**PROVIDED ENTRIES:**
•••
(** X18 — The answer of [GET /{user_id}/assets/byYear] does not depend on
    the order in which [range] visits the [yearlySummary] map, in double
    precision as in any number system: the sums of a year are accumulated
    while the rows are read, in their order, and the entries taken from the
    map are sorted by year, of which no two are equal. *)
Theorem by_year_answer_independent_of_map_order {F : Float64}
    (range1 range2 : RangeOracle) (db : Store) (today : Date) (userID : string) :
  range_ok range1 → range_ok range2 →
  getAssetsByYearHandler range1 db today userID
  = getAssetsByYearHandler range2 db today userID.
Proof.
  intros H1 H2. unfold getAssetsByYearHandler.
  destruct (dbQuery db (selectPositionsByYear db userID today)) as [rows|]; [|done].
  unfold assetsByYearResponse.
  by rewrite (yearlyAssets_independent_of_range range1 range2).
Qed.

Lemma by_year_answer_independent_of_map_order_witness :
  range_ok range_stored ∧ range_ok range_reversed ∧
  getAssetsByYearHandler (F:=binary64) range_stored three_funds_db (ymd 2024 1 10) "u1"
  = getAssetsByYearHandler (F:=binary64) range_reversed three_funds_db (ymd 2024 1 10) "u1".
Proof.
  split_and!; [exact range_stored_ok|exact range_reversed_ok|].
  exact (by_year_answer_independent_of_map_order (F:=binary64) range_stored range_reversed
           three_funds_db (ymd 2024 1 10) "u1" range_stored_ok range_reversed_ok).
Defined.

(** ** The years listed *)

(** X17 — Every year listed by [GET /{user_id}/assets/byYear] is the year of
    a trade of that user, dated at or before today, that has a reference
    price on its trade date: years without a priced purchase of the user
    never appear. *)
Theorem listed_years_are_purchase_years {F : Float64} (range : RangeOracle) (db : Store)
    (today : Date) (userID : string) (body : AssetsByYearResponse.t)
    (a : YearlyAsset.t) :
  range_ok range →
  getAssetsByYearHandler range db today userID = HttpOK body →
  a ∈ AssetsByYearResponse.Assets body →
  ∃ th, th ∈ trade_histories db ∧ th_user_id th = userID ∧
        year (th_trade_date th) = YearlyAsset.Year a ∧
        date_le (th_trade_date th) today ∧ has_price db th.
Proof.
  intros Hrange Hresp Ha. unfold getAssetsByYearHandler in Hresp.
  destruct (dbQuery db (selectPositionsByYear db userID today)) as [rows|] eqn:Hq;
    [|done].
  injection Hresp as <-. simpl in Ha.
  assert (YearlyAsset.Year a ∈ YearlyAsset.Year <$> yearlyAssets range db today rows)
    as Hy by (by apply list_elem_of_fmap_2).
  apply yearlyAssets_years in Hy; [|done].
  assert (∃ r, r ∈ rows ∧ yr_trade_year r = YearlyAsset.Year a) as (r & Hr & Hyr).
  { apply cohort_nonempty in Hy as (r & Hr & Hyr & _). by exists r. }
  eapply dbQuery_elem in Hr; [|exact Hq].
  apply selectPositionsByYear_elem in Hr as (Hk & _ & _).
  apply list_elem_of_fmap in Hk as ([th rp] & Hkey & Hrow). simpl in Hkey.
  unfold selected_rows in Hrow.
  apply list_elem_of_filter in Hrow as [[Huser Hle] Hrow].
  apply joined_elem in Hrow as (Hth & Hrp & Hj). simpl in *.
  exists th. split_and!; [done|done|congruence|done|].
  unfold has_price. apply Exists_exists. by exists rp.
Qed.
•••
**WHAT THIS TASK INVOLVES:**
Only the lines from the first line of the material above through the line that contains "precision as in" should be quoted, each one exactly.

**RESPONSE TO THE TASK:**
(** X18 — The answer of [GET /{user_id}/assets/byYear] does not depend on
    the order in which [range] visits the [yearlySummary] map, in double
    precision as in any number system: the sums of a year are accumulated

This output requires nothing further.